• Ago. 21, 2007, 4:32 p.m.
El primer sacramento de una derecha esculpida en la Edad de Piedra es mandar a la hoguera a Cuba y su Revolución. No ven a una república. No respetan a una nación con los mismos deberes y derechos que cualquier país del mundo, representado en la ONU, posee.

Yo no creo en estos “demócratas”. Nadie que se precie de tal, puede reducir a un Estado sólido al líquido o gaseoso de los laboratorios. Cuba es la patria de los cubanos y no un laboratorio. Ellos son seres humanos, no compuestos químicos o conejillos de indias.

Como todos los héroes están en Cuba, salvo cinco prisioneros, hasta Carlos Alberto Montaner quiso inventar uno a punto de alquimia verbal y colocarlo a la altura del Che Guevara: Luis Posada Carriles. Mejor se hubiera imaginado al Hombre Araña y podríamos haberle tomado en serio, pero ¿Posada?

Que yo recuerde, nadie quiso posar con Pinochet, Somoza, Stroesnner o Trujillo. Eran las célebres vergüenzas del continente. Pero todos quieren salir en la foto con el comandante Fidel Castro.

No sé por qué. Tampoco, para frustración de Montaner, nadie lleva la efigie de Posada Carriles en el pecho, en cambio hay cientos de almas que se convierten en banderas del Che. No sé por qué. Jack Nicholson se retrata con Fidel, Robert Redford se entrevista con él y Ted Turner pasó su tiempo con el líder cubano. Tampoco sé por qué.

Los demócratas de ficción que abundan tanto en esta vida como los de facción, exigen que uno entre ciegamente a la oscura cueva de sus diatribas. Usted lo puede comprobar: sus escritos abandonan el periodismo para enfilarse en un género indocumentado que degenera la profesión: el Imperiodismo.

El imperiodista todo lo da por un hecho. Sólo se vuelve una suerte de mosquito que disemina sus artificios para infectar con la malaria del engaño a la sociedad, sobre todo cuando ésta tiene tan bajas las defensas que ya no distingue la paja de fábrica del trigo legítimo.

El imperiodismo, como sistema, difunde sus grandes mentiras que cuando un lector o televidente llega a conocer la realidad, tras haber consumido las imágenes proyectadas como en la cueva de Platón, se aferra más a la falacia habitual, que a la verdad desconocida.

Sin embargo, nuestro siglo XXI se perfila con otra clase de demócrata: el de convicción frente al de ficción. El demócrata de convicción puede ser que no esté muy de acuerdo con todo el modelo socialista en Cuba, porque tampoco fueron los ángeles quienes crearon ese sistema, pero a diferencia del demócrata de facción, se pregunta desde las imperfecciones humanas: ¿la instauración de una “democracia” deberá pasar por montarle a Fidel Castro 467 planes y 167 atentados para asesinarle?

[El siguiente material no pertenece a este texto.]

Lemma peeks_ok v n k : forall o, covers v n -> 0 <= o -> o + Z.of_nat k <= n -> peeks mem k v o = Ok (at_mem (addr v + o) (Z.of_nat k)).
Proof.
  induction k as [|k IH]; intros o Hc Ho Hk; [done|]. cbn [peeks]. rewrite (peek_ok v n) by (done || lia). cbn [mbind res_bind]. rewrite IH by (done || lia). cbn [mbind res_bind].
  rewrite (at_mem_cons _ (Z.of_nat (S k))) by lia. replace (addr v + (o + 1)) with (addr v + o + 1) by lia. by replace (Z.of_nat (S k) - 1) with (Z.of_nat k) by lia.
Qed.

Definition int_at (k : nat) (a : Z) : Z := le_val (at_mem a (Z.of_nat k)).
Lemma peek_int_ok v n k o : covers v n -> 0 <= o -> o + Z.of_nat k <= n -> peek_int mem k v o = Ok (int_at k (addr v + o)).
Proof. intros Hc Ho Hk. unfold peek_int. by rewrite (peeks_ok v n). Qed.

Lemma le_val_bytes l : Forall (fun b => 0 <= b < 256) l -> 0 <= le_val l < 256 ^ zlen l.
Proof.
  induction 1 as [|b l Hb _ IH]; [done|]. rewrite zlen_cons, Z.add_comm, Z.pow_add_r by (pose proof (zlen_nonneg l); lia). cbn [le_val]. lia.
Qed.

Lemma int_at_range k a : 0 <= int_at k a < 256 ^ Z.of_nat k.
Proof.
  pose proof (le_val_bytes (at_mem a (Z.of_nat k))) as H. assert (zlen (at_mem a (Z.of_nat k)) = Z.of_nat k) as Hz by (unfold zlen, at_mem; rewrite length_fmap, length_seqZ; lia).
  rewrite Hz in H. apply H. unfold at_mem. apply Forall_fmap, Forall_true. intros x. apply Hbyte.
Qed.

(** *** Checksums *)

Definition sum_bytes (l : list Z) : Z := foldr Z.add 0 l.

Lemma u8_add_char a b : u8 (a + s8 b) = u8 (a + b).
Proof. unfold s8, swrap, u8. change (2 ^ (8 - 1)) with 128. rewrite Z.add_sub_assoc, Zminus_mod, Zplus_mod_idemp_r, <- Zminus_mod. f_equal. lia. Qed.

Lemma sum_loop_ok v n k : forall i sum, covers v n -> 0 <= i -> i + Z.of_nat k <= n -> 0 <= sum < 256 ->
  sum_loop mem k v i sum = Ok (u8 (sum + sum_bytes (at_mem (addr v + i) (Z.of_nat k)))).
Proof.
  induction k as [|k IH]; intros i sum Hc Hi Hk Hs; cbn [sum_loop]; [cbn; rewrite Z.add_0_r, u8_small by lia; done|]. rewrite (peek_ok v n) by (done || lia). cbn [mbind res_bind].
  rewrite IH by (done || lia || apply u8_range). rewrite u8_add_char, (at_mem_cons _ (Z.of_nat (S k))) by lia. cbn [sum_bytes foldr]. fold (sum_bytes (at_mem (addr v + i + 1) (Z.of_nat (S k) - 1))). f_equal. unfold u8. rewrite Zplus_mod_idemp_l. f_equal.
  replace (addr v + (i + 1)) with (addr v + i + 1) by lia. replace (Z.of_nat (S k) - 1) with (Z.of_nat k) by lia. lia.
Qed.

Definition sums_to_zero (a n : Z) : bool := u8 (sum_bytes (at_mem a n)) =? 0.

Lemma bare_ok v n : covers v n -> acpi_validate_bare mem v n = Ok (sums_to_zero (addr v) n).
Proof.
  intros Hc. unfold acpi_validate_bare, sums_to_zero. destruct (Z.le_gt_cases 0 n) as [Hn|Hn].
  - rewrite (sum_loop_ok v n) by (done || lia). cbn [mbind res_bind]. by rewrite Z2Nat.id, Z.add_0_r, Z.add_0_l by lia.
  - replace (Z.to_nat n) with 0%nat by lia. unfold at_mem. rewrite seqZ_nil by lia. done.
Qed.

Lemma same_at_ok text : forall v n o, covers v n -> 0 <= o -> o + zlen text <= n -> same_at mem text v o = Ok (bool_decide (at_mem (addr v + o) (zlen text) = text)).
Proof.
  induction text as [|c text IH]; intros v n o Hc Ho Hn; [done|]. rewrite zlen_cons in *. pose proof (zlen_nonneg text). cbn [same_at]. rewrite (peek_ok v n) by (done || lia). cbn [mbind res_bind]. rewrite at_mem_cons by lia.
  destruct (Z.eqb_spec (mem (addr v + o)) c) as [<-|Hne].
  - rewrite (IH v n) by (done || lia). f_equal. replace (addr v + (o + 1)) with (addr v + o + 1) by lia. replace (zlen text + 1 - 1) with (zlen text) by lia. apply bool_decide_ext. split; [by intros ->|by intros [= ->]].
  - f_equal. symmetry. apply bool_decide_eq_false_2. by intros [= ? ?].
Qed.

(** *** Tables *)

Definition sdt_len (a : Z) : Z := int_at 4 (a + 4).
Definition table_view (a : Z) : view := mk_view (a - a mod CPU_PAGE_SIZE) (kptopg (sdt_len a + CPU_PAGE_SIZE)) (a mod CPU_PAGE_SIZE).
(** A table with a header, and not too large to be mapped. *)
Definition table_fits (a : Z) : Prop := SDT_HEADER <= sdt_len a < 2 ^ 31 - 2 * CPU_PAGE_SIZE.
Definition table_valid (a : Z) : bool := sums_to_zero a (sdt_len a).
Definition build_document_xml (P : Process) (data : Value) : result XmlDoc :=
  let body := [] in
  (* -- Contact -- *)
  name ← subscript data "name";
  phone ← subscript data "phone";
  email ← subscript data "email";
  let body := body ++ [build_contact_paragraph (py_str P name) (py_str P phone)
                         (py_str P email)] in
  let body := body ++ [build_section_heading "Professional Experience Summary"] in
  (* -- Summary text -- *)
  summary ← subscript data "summary";
  let body := body ++ [build_summary_paragraph (text_of summary)] in
  let texts := [summary] in
  let body := body ++ [build_section_heading "Education & Certifications"] in
  (* -- Education + badges -- *)
  badge_keys ← get data "badges" (VList []);
  badge_keys ← iterate badge_keys;
  _ ← for_each (fun (_ : unit) key => _ ← registry_has key; mret tt) badge_keys tt;
  let badge_keys := map key_name badge_keys in
  let badge_rids := (foldl allocate_rid (∅, BADGE_RID_START) badge_keys).1 in
  education ← subscript data "education";
  degree ← subscript education "degree";
  university ← subscript education "university";
  edu ← build_education_paragraph P (text_of degree) (text_of university)
          badge_keys badge_rids;
  let body := body ++ [edu] in
  let texts := texts ++ [degree; university] in
  (* Spacer paragraphs after education (to give room for badge images) *)
  let body := body ++ [build_empty_paragraph "22" true] in
  let body := body ++ [build_empty_paragraph "22" false] in
  let body := body ++ [build_empty_paragraph "22" true] in
  let body := body ++ [build_empty_paragraph "22" true] in
  let body := body ++ [build_section_heading "Professional Experience"] in
  (* -- Jobs -- *)
  jobs ← subscript data "jobs";
  jobs ← iterate jobs;
  '(body, texts) ← for_each (append_job P) jobs (body, texts);
  (* Trailing spacer *)
  let body := body ++ [build_empty_paragraph "22" false] in
  let body := body ++ [build_empty_paragraph "22" false] in
  (* -- Section properties -- *)
  let body := body ++ [build_sect_pr] in
  let doc :=
    E (w "document")
      [(mc "Ignorable", "w14 w15 w16se w16cid w16 w16cex w16sdtdh w16sdtfl w16du wp14")]
      [E (w "body") [] body] in
  (* Serialize *)
  if forallb serialisable texts
  then mret (mkXmlDoc (xml_declaration "UTF-8") doc)
  else Raise TypeError.

End Untyped.

(** The value [json.load] delivers for an input that follows the schema:
    a field that is absent has no item. *)
Definition item {A} (key : string) (f : A -> Value) (field : option A)
    : list (string * Value) :=
  match field with
  | Some x => [(key, f x)]
  | None => []
  end.
Definition strings (l : list string) : Value := VList (map VStr l).
Definition education_to_json (e : Education) : Value :=
  VDict (item "degree" VStr (degree e) ++ item "university" VStr (university e)).
Definition job_to_json (j : JobEntry) : Value :=
  VDict (item "title" VStr (title j) ++ item "dates" VStr (dates j) ++
         item "company" VStr (company j) ++ item "bullets" strings (bullets j)).
Definition to_json (d : ResumeInput) : Value :=
  VDict (item "name" VStr (name d) ++ item "phone" VStr (phone d) ++
         item "email" VStr (email d) ++ item "summary" VStr (summary d) ++
         item "education" education_to_json (education d) ++
         item "badges" strings (badges d) ++
         item "jobs" (fun js => VList (map job_to_json js)) (jobs d)).


(** ** The outside world *)

(** Owner read and write permission (0o400, 0o200). *)
Definition readable (f : File) : bool := Z.testbit (st_mode f) 8.
Definition writable (f : File) : bool := Z.testbit (st_mode f) 7.

(** The regular files by path, the directories that are recorded, and what
    was printed.  Paths are absolute and normalised.  A path that holds a
    file is a file; a directory need not be recorded when something below
    it is. *)
Record World := mkWorld {
  fs : gmap string File;
  dirs : gset string;
  stdout : list string }.

Definition IO (A : Type) : Type := World -> result A * World.

#[global] Instance IO_ret : MRet IO := fun _ a W => (Ok a, W).
#[global] Instance IO_bind : MBind IO := fun _ _ k c W =>
  match c W with
  | (Ok a, W') => k a W'
  | (Raise e, W') => (Raise e, W')
  end.

Definition raise {A} (e : exn) : IO A := fun W => (Raise e, W).
Definition lift {A} (r : result A) : IO A := fun W => (r, W).

(** [try: c  except Exception: handler; raise] *)
Definition try_except {A} (c : IO A) (handler : IO unit) : IO A := fun W =>
  match c W with
  | (Ok a, W') => (Ok a, W')
  | (Raise e, W') =>
      match handler W' with
      | (Ok _, W'') => (Raise e, W'')
      | (Raise e', W'') => (Raise e', W'')
      end
  end.

(** [try: c  except OSError: handler] *)
Definition try_else {A} (c handler : IO A) : IO A := fun W =>
  match c W with
  | (Ok a, W') => (Ok a, W')
  | (Raise _, W') => handler W'
  end.

Fixpoint for_each_io {A S} (body : S -> A -> IO S) (l : list A) (s : S) : IO S :=
  match l with
  | [] => mret s
  | x :: l' => s' ← body s x; for_each_io body l' s'
  end.

Definition print (line : string) : IO unit := fun W =>
  (Ok tt, mkWorld (fs W) (dirs W) (stdout W ++ [line])).

(** *** Paths *)

Definition is_sep (c : ascii) : bool := Ascii.eqb c "/"%char.

Fixpoint drop_while {A} (f : A -> bool) (l : list A) : list A :=
  match l with
  | [] => []
  | x :: l' => if f x then drop_while f l' else l
  end.
Fixpoint take_while {A} (f : A -> bool) (l : list A) : list A :=
  match l with
  | [] => []
  | x :: l' => if f x then x :: take_while f l' else []
  end.

(** [p.rstrip("/")] *)
Definition rstrip_sep (p : string) : string :=
  String.string_of_list_ascii
    (rev (drop_while is_sep (rev (String.list_ascii_of_string p)))).

(** [os.path.basename] and [os.path.dirname]: what follows the last slash,
    and what comes before it, without the slashes it ends with unless it
    is made of slashes. *)
Definition basename (p : string) : string :=
  String.string_of_list_ascii
    (rev (take_while (fun c => negb (is_sep c)) (rev (String.list_ascii_of_string p)))).
Definition dirname (p : string) : string :=
  let head := rev (drop_while (fun c => negb (is_sep c))
                     (rev (String.list_ascii_of_string p))) in
  if forallb is_sep head then String.string_of_list_ascii head
  else rstrip_sep (String.string_of_list_ascii head).

(** [os.path.abspath]: nothing to do on an absolute, normalised path. *)
Definition abspath (p : string) : string := p.

Definition starts_with_slash (s : string) : bool :=
  match s with
  | String c _ => Ascii.eqb c "/"%char
  | EmptyString => false
  end.

Fixpoint ends_with_slash (s : string) : bool :=
  match s with
  | EmptyString => false
  | String c EmptyString => Ascii.eqb c "/"%char
  | String _ s' => ends_with_slash s'
  end.

(** [os.path.join] of two components. *)
Definition path_join (p q : string) : string :=
  if starts_with_slash q then q
  else if negb (truthy p) || ends_with_slash p then p +:+ q
  else p +:+ "/" +:+ q.

(** The directories above a path, nearest first. *)
Fixpoint ancestors_from (n : nat) (p : string) : list string :=
  match n with
  | O => []
  | S n' =>
      let d := dirname p in
      if String.eqb d p then [] else d :: ancestors_from n' d
  end.
Definition ancestors (p : string) : list string := ancestors_from (String.length p) p.

(** *** Files and directories *)

(** Every path that is recorded, and whether one of them lies below [d]. *)
Definition recorded (W : World) : list string :=
  (map_to_list (fs W)).*1 ++ elements (dirs W).
Definition holds_below (W : World) (d : string) : bool :=
  existsb (fun p => bool_decide (d ∈ ancestors p)) (recorded W).

(** A directory that is there: recorded, or above something recorded, or
    its own parent (the root; the empty name stands for the working
    directory). *)
Definition known_dir (W : World) (p : string) : bool :=
  String.eqb (dirname p) p || bool_decide (p ∈ dirs W) || holds_below W p.

(** [os.path.isdir] *)
Definition is_dir (W : World) (p : string) : bool :=
  bool_decide (fs W !! p = None) && truthy p && known_dir W p.

(** [os.path.exists] *)
Definition path_exists (path : string) : IO bool := fun W =>
  (Ok (bool_decide (is_Some (fs W !! path)) || is_dir W path), W).

(** [os.mkdir] under a directory that is there. *)
Definition mkdir (P : Process) (path : string) : IO unit := fun W =>
  match mkdir_fault P path with
  | Some e => (Raise e, W)
  | None => (Ok tt, mkWorld (fs W) ({[ path ]} ∪ dirs W) (stdout W))
  end.

(** [os.makedirs(name, exist_ok=True)]: nothing to do for a directory that
    is there; a file in the way, at [name] or above it, is an error;
    otherwise the directories that are not there are made, from the top
    down to [name]. *)
Definition makedirs (P : Process) (name : string) : IO unit := fun W =>
  if known_dir W name then (Ok tt, W)
  else if bool_decide (is_Some (fs W !! name)) then (Raise FileExistsError, W)
  else if existsb (fun d => bool_decide (is_Some (fs W !! d))) (ancestors name)
  then (Raise NotADirectoryError, W)
  else for_each_io (fun _ d => mkdir P d)
         (List.filter (fun d => negb (known_dir W d)) (rev (ancestors name)) ++ [name])
         tt W.

(** Open a file for reading. *)
Definition open_read (path : string) : IO File := fun W =>
  match fs W !! path with
  | None =>
      if is_dir W path then (Raise (IsADirectoryError path), W)
      else (Raise (FileNotFoundError path), W)
  | Some f => if readable f then (Ok f, W) else (Raise (PermissionError path), W)
  end.

(** A file written and closed. *)
Definition store (path : string) (f : File) : IO unit := fun W =>
  (Ok tt, mkWorld (<[path := f]> (fs W)) (dirs W) (stdout W)).

(** [os.unlink] *)
Definition unlink (P : Process) (path : string) : IO unit := fun W =>
  match unlink_fault P path with
  | Some e => (Raise e, W)
  | None =>
      match fs W !! path with
      | None =>
          if is_dir W path then (Raise (IsADirectoryError path), W)
          else (Raise (FileNotFoundError path), W)
      | Some _ => (Ok tt, mkWorld (delete path (fs W)) (dirs W) (stdout W))
      end
  end.

(** [json.load] of an opened file. *)
Definition load_json (path : string) : IO ResumeInput :=
  f ← open_read path;
  match body f with
  | Json data => mret data
  | _ => raise JSONDecodeError
  end.

(** What [open(dst, "wb")] raises, if anything: a file that is there has
    to be writable; a directory or an empty name cannot be opened; a new
    file needs the directory above it, and no file in the way. *)
Definition open_write_error (W : World) (dst : string) : option exn :=
  match fs W !! dst with
  | Some g => if writable g then None else Some (PermissionError dst)
  | None =>
      if is_dir W dst then Some (IsADirectoryError dst)
      else if negb (truthy dst) then Some (FileNotFoundError dst)
      else if existsb (fun d => bool_decide (is_Some (fs W !! d))) (ancestors dst)
      then Some NotADirectoryError
      else if negb (known_dir W (dirname dst)) then Some (FileNotFoundError dst)
      else None
  end.

(** [open(dst, "wb")] and the writing of the contents of [f], with its
    metadata; the machine may interrupt the writing. *)
Definition write_copy (P : Process) (src dst : string) (f : File) : IO unit := fun W =>
  match open_write_error W dst with
  | Some e => (Raise e, W)
  | None =>
      match copy_fault P src dst with
      | Some (e, remains) =>
          (Raise e,
           match remains with
           | Some g => mkWorld (<[dst := g]> (fs W)) (dirs W) (stdout W)
           | None => W
           end)
      | None => store dst f W
      end
  end.

(** [shutil.copyfile] followed by [copystat]: a file is not copied onto
    itself. *)
Definition copyfile (P : Process) (src dst : string) : IO unit :=
  same ← (if decide (src = dst) then path_exists src else mret false);
  if (same : bool) then raise (SameFileError src)
  else f ← open_read src; write_copy P src dst f.

(** [shutil.copy2]: contents and metadata; into [dst] when it is a
    directory. *)
Definition copy2 (P : Process) (src dst : string) : IO unit := fun W =>
  let dst := if is_dir W dst then path_join dst (basename src) else dst in
  copyfile P src dst W.

(** [os.rename] of a file. *)
Definition rename (P : Process) (src dst : string) : IO unit := fun W =>
  match rename_fault P src dst with
  | Some e => (Raise e, W)
  | None =>
      match fs W !! src with
      | None => (Raise (FileNotFoundError src), W)
      | Some f =>
          if is_dir W dst then (Raise (IsADirectoryError dst), W)
          else (Ok tt, mkWorld (<[dst := f]> (delete src (fs W))) (dirs W) (stdout W))
      end
  end.

(** [shutil.move] of a file: into [dst] when it is a directory, unless
    something of that name is there; a rename, and when the rename fails a
    copy followed by the removal of the source. *)
Definition move (P : Process) (src dst : string) : IO unit := fun W =>
  let into := is_dir W dst in
  let real_dst := if into then path_join dst (basename (rstrip_sep src)) else dst in
  match (if into then path_exists real_dst W else (Ok false, W)) with
  | (Ok true, _) => (Raise (ShutilError real_dst), W)
  | _ =>
      try_else (rename P src real_dst)
               (_ ← copy2 P src real_dst; unlink P src) W
  end.

(** [tempfile.mkstemp] followed by [os.close]: an empty file, mode 0o600. *)
Definition mkstemp (P : Process) : IO string := fun W =>
  if bool_decide (is_Some (fs W !! mkstemp_name P)) || is_dir W (mkstemp_name P)
  then (Raise FileExistsError, W)
  else (Ok (mkstemp_name P),
        mkWorld (<[mkstemp_name P := mkFile (now P) 384 (Data [])]> (fs W))
          (dirs W) (stdout W)).

(** [zipfile.ZipFile(path, "r")] and its [infolist()]. *)
Definition open_zip (path : string) : IO (list Member) :=
  f ← open_read path;
  match body f with
  | Archive members => mret members
  | _ => raise BadZipFile
  end.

Por planear otra versión diferente a la democracia que se practica en Cuba, los demócratas de facción entran al terreno de la perversión: nunca dirán que quienes han intentado meter manos en la mayor de las Antillas, han compuesto para el diccionario de la Vida Real, una definición distinta a la que la Real Academia Española de la Lengua nos dice sobre tan ultrajado término: “Doctrina política favorable a la intervención del pueblo en el gobierno”.

El Diccionario de la Vida Real indica que durante décadas “Democracia” significó “el efecto de inutilizar al Jefe de Estado de Cuba con armas especiales; venenos letales; explosivos plásticos; tabacos con sustancias peligrosas; granadas para ser lanzadas en plazas públicas; fusiles con miras telescópicas; agujas con venenos mortales; cohetes para bazucas y morteros…”.

Una segunda acepción de Democracia, según la RAE, es: “Predominio del pueblo en el gobierno político de un Estado”. El otro significado, en el Diccionario de la Vida Real de los demócratas de ficción es: “Si tres países de la ONU están a favor del embargo contra Cuba, (2005) tómese como decisión de las mayorías. Si los 183 restantes países del mundo votan contra el bloqueo, considérese minoría”.

Si el día de mañana los cubanos de la Isla decidieran otro rumbo, será su decisión soberana. Cuba no es la marca registrada de ninguna potencia. Cuenta con su propia bandera y no un código de barras. No es, ni mucho menos, el laboratorio donde cualquier extranjero pueda ir a colocar sus propias probetas y matraces para que termine siendo un país recetado desde la Metrópolis.